The knowledge about boolean alegebra and evalation of boolean expression is already learnt in the discrete mathematics, so I will not write again, but I will still take notes about something that has forgotten.

Boolean Expression Simplification

Special Distributive Law

\[\begin{aligned} (A+B)(A+C) & = AA + AC + AB + BC \\ & = A + AC + AB + BC \\ & = A(1 + C) + AB + BC \\ & = A \cdot 1 + AB + BC \\ & = A(1 + B) + BC \\ & = A \cdot 1 + BC \\ & = A + BC \end{aligned}\]

So, we have the following rules.

\[A + AB = A(1+B) = A \cdot 1 = A \\ A + A^\prime B = (A + A^\prime )(A + B) = 1 \cdot (A + B) = A + B\]

Transforming into All NAND Expression through DeMorgan’s Theorems

Take twice complement of the original expression.
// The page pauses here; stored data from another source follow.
(** ** What the program never does *)

Lemma writerows_frame (filename : string) (keys : list string)
  (rows : list paper) : forall (w : World),
  stdout (snd (DictWriter.writerows filename keys rows w)) = stdout w /\
  requests (snd (DictWriter.writerows filename keys rows w)) = requests w /\
  (forall n, n <> filename ->
             files (snd (DictWriter.writerows filename keys rows w)) n
               = files w n).
Proof.
  induction rows as [|row rows IH]; intros w; [now cbn|].
  rewrite writerows_cons, writerow_eq.
  destruct (DictWriter.dict_to_list keys row) as [vals|e]; [|now cbn].
  unfold file_write.
  match goal with
  | |- context [DictWriter.writerows _ _ _ ?w1] =>
      destruct (IH w1) as [Ho [Hr Hn]]
  end.
  rewrite Ho, Hr. repeat split.
  intros n Hne. rewrite (Hn n Hne). cbn [files]. now apply set_file_other.
Qed.

Lemma write_table_frame (can_open : string -> bool) (keys : list string)
  (parsed_data : list paper) (filename : string) (w : World) :
  requests (snd (write_table can_open keys parsed_data filename w))
    = requests w /\
  (forall n, n <> filename ->
             files (snd (write_table can_open keys parsed_data filename w)) n
               = files w n).
Proof.
  destruct (can_open filename) eqn:Hopen;
    [|now rewrite (write_table_closed _ _ _ _ _ Hopen)].
  rewrite (write_table_header _ _ _ _ _ Hopen).
  match goal with
  | |- context [DictWriter.writerows _ _ _ ?w1] =>
      destruct (writerows_frame filename keys parsed_data w1) as [_ [Hr Hn]]
  end.
  destruct (DictWriter.writerows _ _ _ _) as [[[]|e] w']; cbn [snd] in *;
    cbn [print snd requests files]; rewrite Hr; (split; [reflexivity|]);
    intros n Hne; rewrite (Hn n Hne); cbn [files];
    now rewrite !set_file_other.
Qed.

(** Whatever the records, a writer sends nothing and touches no file but
    the one that it is given. *)
Lemma save_to_csv_frame (can_open : string -> bool)
  (parsed_data : list paper) (filename : string) (w : World) :
  requests (snd (GetPaper.save_to_csv can_open parsed_data filename w))
    = requests w /\
  (forall n, n <> filename ->
             files (snd (GetPaper.save_to_csv can_open parsed_data filename w))
                   n
               = files w n).
Proof.
  destruct parsed_data as [|p ps]; [now cbn|].
  rewrite get_paper_save_to_csv_rows. apply write_table_frame.
Qed.

Lemma fetch_pubmed_data_frame (http_get : request -> http_outcome)
  (q : string) (n : Z) (w : World) :
  requests (snd (fetch_pubmed_data http_get q n w))
    = requests w ++ [Spec.search_request q n] /\
  files (snd (fetch_pubmed_data http_get q n w)) = files w.
Proof.
  rewrite fetch_pubmed_data_sends.
  destruct (http_get _) as [m | [e|] body [e'|data]]; cbn; auto.
  destruct (Py.get data _ _) as [er|]; cbn; auto.
  destruct (Py.get er _ _); cbn; auto.
Qed.

Lemma fetch_paper_details_frame (http_get : request -> http_outcome)
  (v : json) (w : World) :
  (exists reqs,
      requests (snd (fetch_paper_details http_get v w)) = requests w ++ reqs
      /\ length reqs <= 1) /\
  files (snd (fetch_paper_details http_get v w)) = files w.
Proof.
  rewrite fetch_paper_details_sends.
  destruct (Py.join "," v) as [ids|e].
  - destruct (http_get _) as [m | [e|] body dec]; cbn; split; auto;
      eexists; split; try reflexivity; cbn; lia.
  - cbn. split; auto. exists []. rewrite app_nil_r. split; auto.
Qed.

(** X12.  Whatever the network answers, whatever the parser makes of the
    body and however the run ends, [main] sends the request of the search
    first and at most one request after it, and changes no file but the one
    named on the command line. *)
Theorem main_reach (http_get : request -> http_outcome)
  (fromstring : string -> option Element) (can_open : string -> bool)
  (args : Args) (w : World) :
  (exists reqs,
      requests (snd (main http_get fromstring can_open args w)) =
        requests w
        ++ Spec.search_request (query args) (number args) :: reqs /\
      length reqs <= 1) /\
  (forall n, n <> file args ->
             files (snd (main http_get fromstring can_open args w)) n = files w n).
Proof.
  rewrite main_steps.
  match goal with
  | |- context [fetch_pubmed_data _ _ _ ?w1] =>
      destruct (fetch_pubmed_data_frame http_get (query args) (number args) w1)
        as [Hr2 Hf2];
      destruct (fetch_pubmed_data http_get (query args) (number args) w1)
        as [r2 w2]
  end.
  cbn [snd Net.after requests files] in Hr2, Hf2. rewrite app_nil_r in Hr2.
  assert (Hstop : forall line,
    (exists reqs,
        requests (snd (print line w2)) =
          requests w
          ++ Spec.search_request (query args) (number args) :: reqs /\
        length reqs <= 1) /\
    (forall n, n <> file args -> files (snd (print line w2)) n = files w n)).
  { intros line. cbn. rewrite Hr2, Hf2. split; auto.
    exists []. split; auto. }
  assert (Hraise :
    (exists reqs,
        requests w2 =
          requests w
          ++ Spec.search_request (query args) (number args) :: reqs /\
        length reqs <= 1) /\
    (forall n, n <> file args -> files w2 n = files w n)).
  { rewrite Hr2, Hf2. split; auto. exists []. split; auto. }
  destruct r2 as [[ids|]|e]; cbn [snd]; auto.
  destruct (Py.truthy (Some ids)); auto.
  destruct (Py.len ids) as [k|e]; cbn [snd]; auto.
  match goal with
  | |- context [fetch_paper_details _ _ ?w3] =>
      destruct (fetch_paper_details_frame http_get ids w3)
        as [[reqs [Hr4 Hlen]] Hf4];
      destruct (fetch_paper_details http_get ids w3) as [r4 w4]
  end.
  cbn [snd Net.after requests files] in Hr4, Hf4.
  rewrite app_nil_r, Hr2, <- app_assoc in Hr4. cbn [app] in Hr4.
  rewrite Hf2 in Hf4.
  assert (Hend : forall w5,
    requests w5 = requests w4 ->
    (forall n, n <> file args -> files w5 n = files w4 n) ->
    (exists reqs0,
        requests w5 =
          requests w
          ++ Spec.search_request (query args) (number args) :: reqs0 /\
        length reqs0 <= 1) /\
    (forall n, n <> file args -> files w5 n = files w n)).
  { intros w5 Hr5 Hf5. split.
    - exists reqs. now rewrite Hr5, Hr4.
    - intros n Hn. now rewrite (Hf5 n Hn), Hf4. }
  destruct r4 as [[xml|]|e]; cbn [snd]; try (now apply Hend).
  destruct (Str.is_empty xml); [now apply Hend|].
  destruct (parse_paper_details fromstring xml) as [pd|e]; cbn [snd];
    [|now apply Hend].
  apply Hend; apply save_to_csv_frame.
Qed.

(** ** The writers on records of any shape *)


















(** ** The names of the authors *)

Lemma lstrip_starts_clean (s : string) : Text.starts_clean (Str.lstrip s) = true.
Proof.
  induction s as [|c s IH]; [reflexivity|].
  cbn [Str.lstrip]. destruct (Str.isspace c) eqn:E; [exact IH|].
  cbn. now rewrite E.
Qed.

Lemma rstrip_cons (c : ascii) (r : string) :
  Str.rstrip (String c r) =
    if Str.isspace c && Str.is_empty (Str.rstrip r) then ""
    else String c (Str.rstrip r).
Proof. reflexivity. Qed.

Lemma rstrip_starts_clean (s : string) :
  Text.starts_clean s = true -> Text.starts_clean (Str.rstrip s) = true.
Proof.
  destruct s as [|c s]; [reflexivity|].
  cbn [Text.starts_clean]. intros H. rewrite rstrip_cons.
  apply negb_true_iff in H. rewrite H. cbn. now rewrite H.
Qed.

Lemma rstrip_ends_clean (s : string) : Text.ends_clean (Str.rstrip s) = true.
Proof.
  induction s as [|c s IH]; [reflexivity|].
  rewrite rstrip_cons.
  destruct (Str.isspace c) eqn:Ec; cbn [andb].
  - destruct (Str.rstrip s) as [|d r] eqn:E; [reflexivity|].
    cbn [Str.is_empty]. exact IH.
  - destruct (Str.rstrip s) as [|d r] eqn:E.
    + cbn. now rewrite Ec.
    + exact IH.
Qed.

Lemma lstrip_id (s : string) :
  Text.starts_clean s = true -> Str.lstrip s = s.
Proof.
  destruct s as [|c s]; [reflexivity|].
  cbn. intros H. apply negb_true_iff in H. now rewrite H.
Qed.

Lemma rstrip_id (s : string) :
  Text.ends_clean s = true -> Str.rstrip s = s.
Proof.
  induction s as [|c s IH]; [reflexivity|].
  intros H. rewrite rstrip_cons. destruct s as [|d s].
  - cbn in H |- *. apply negb_true_iff in H. now rewrite H.
  - rewrite (IH H). cbn [Str.is_empty]. now rewrite andb_false_r.
Qed.

Lemma rstrip_snoc_space (s : string) (c : ascii) :
  Str.isspace c = true -> Str.rstrip (s +:+ String c "") = Str.rstrip s.
Proof.
  intros Hc. induction s as [|d s IH].
  - cbn. now rewrite Hc.
  - cbn [String.append]. now rewrite !rstrip_cons, IH.
Qed.

Lemma strip_snoc_space (s : string) (c : ascii) :
  Str.isspace c = true -> Str.strip (s +:+ String c "") = Str.strip s.
Proof.
  intros Hc. unfold Str.strip. induction s as [|d s IH].
  - cbn. now rewrite Hc.
  - cbn [String.append Str.lstrip]. destruct (Str.isspace d); [exact IH|].
    change (String d (s +:+ String c "")) with (String d s +:+ String c "").
    now apply rstrip_snoc_space.
Qed.

Lemma ends_clean_app (a b : string) :
  b <> "" -> Text.ends_clean (a +:+ b) = Text.ends_clean b.
Proof.
  intros Hb. induction a as [|c a IH]; [reflexivity|].
  cbn [String.append]. destruct (a +:+ b) eqn:E; [|exact IH].
  apply append_empty in E as [_ E]. contradiction.
Qed.

(** X16.  The full name of an author never starts or ends with white
    space.  Without a fore name it is the last name stripped, without a last
    name the fore name stripped; with both, neither empty nor with white
    space at its ends, it is the fore name, one space and the last name. *)
Theorem fullname_stripped (author : Element) :
  let fore := ET.findtext "ForeName" "" author in
  let last := ET.findtext "LastName" "" author in
  Text.starts_clean (fullname_of author) = true /\
  Text.ends_clean (fullname_of author) = true /\
  (fore = "" -> fullname_of author = Str.strip last) /\
  (last = "" -> fullname_of author = Str.strip fore) /\
  (fore <> "" -> last <> "" ->
   Text.starts_clean fore = true -> Text.ends_clean last = true ->
   fullname_of author = fore +:+ " " +:+ last).
Proof.
  intros fore last. unfold fullname_of. fold fore. fold last.
  repeat split.
  - apply rstrip_starts_clean, lstrip_starts_clean.
  - apply rstrip_ends_clean.
  - now intros ->.
  - intros ->. now apply strip_snoc_space.
  - intros Hf Hl Hsf Hel. unfold Str.strip.
    rewrite lstrip_id by (destruct fore; [contradiction | exact Hsf]).
    apply rstrip_id.
    rewrite ends_clean_app by discriminate.
    change (" " +:+ last) with ("" +:+ String " " last).
    destruct last; [contradiction | exact Hel].
Qed.

Lemma fullname_stripped_witness :
  fullname_of Sample.jane = "Jane" +:+ " " +:+ "Doe".
Proof.
  refine (proj2 (proj2 (proj2 (proj2 (fullname_stripped Sample.jane))))
            _ _ eq_refl eq_refl); discriminate.
Defined.

(** ** The lists of the loop over the authors *)

Lemma email_of_token (author : Element) (e : string) :
  In e (Spec.email_of author) ->
  e <> "" /\ Spec.no_space e = true /\
  exists t, Spec.affiliation_text author = Some t /\ Spec.last_token t e.
Proof.
  unfold Spec.email_of.
  destruct (Spec.affiliation_text author) as [t|]; [|contradiction].
  destruct (Str.contains "@" t); [|contradiction].
  destruct (rev (Str.split t)) as [|x l] eqn:E; [contradiction|].
  intros [<- | []].
  assert (H : Spec.last_token t x).
  { apply split_last_iff. unfold last_item. now rewrite E. }
  destruct H as [Hne [Hns Hd]] eqn:EH.
  repeat split; auto. exists t. split; [reflexivity|].
  repeat split; auto.
Qed.

Lemma email_of_short (author : Element) : length (Spec.email_of author) <= 1.
Proof.
  unfold Spec.email_of.
  destruct (Spec.affiliation_text author) as [t|]; [|cbn; lia].
  destruct (Str.contains "@" t); [|cbn; lia].
  destruct (rev (Str.split t)); cbn; lia.
Qed.

Lemma flat_map_short {A B} (f : A -> list B) (l : list A) :
  (forall a, length (f a) <= 1) -> length (flat_map f l) <= length l.
Proof.
  intros H. induction l as [|a l IH]; [cbn; lia|].
  cbn [flat_map]. rewrite length_app. specialize (H a). cbn [length]. lia.
Qed.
\[\begin{aligned} Y &= (B(A^\prime+C^\prime))^\prime \\ &= (B(AC)^\prime)^\prime \end{aligned}\]

The Karnaugh Map

The main method is grouping the adjacent “1”s following the rules below.

  1. Maximize the size of groups and minimize the number of groups.
  2. Ensure the number of cells that every group contains is the power of 2.
  3. Must include all the “1”s.
  4. Cell already in a group can be used again, as long as the new group you intend to create includes a new cell.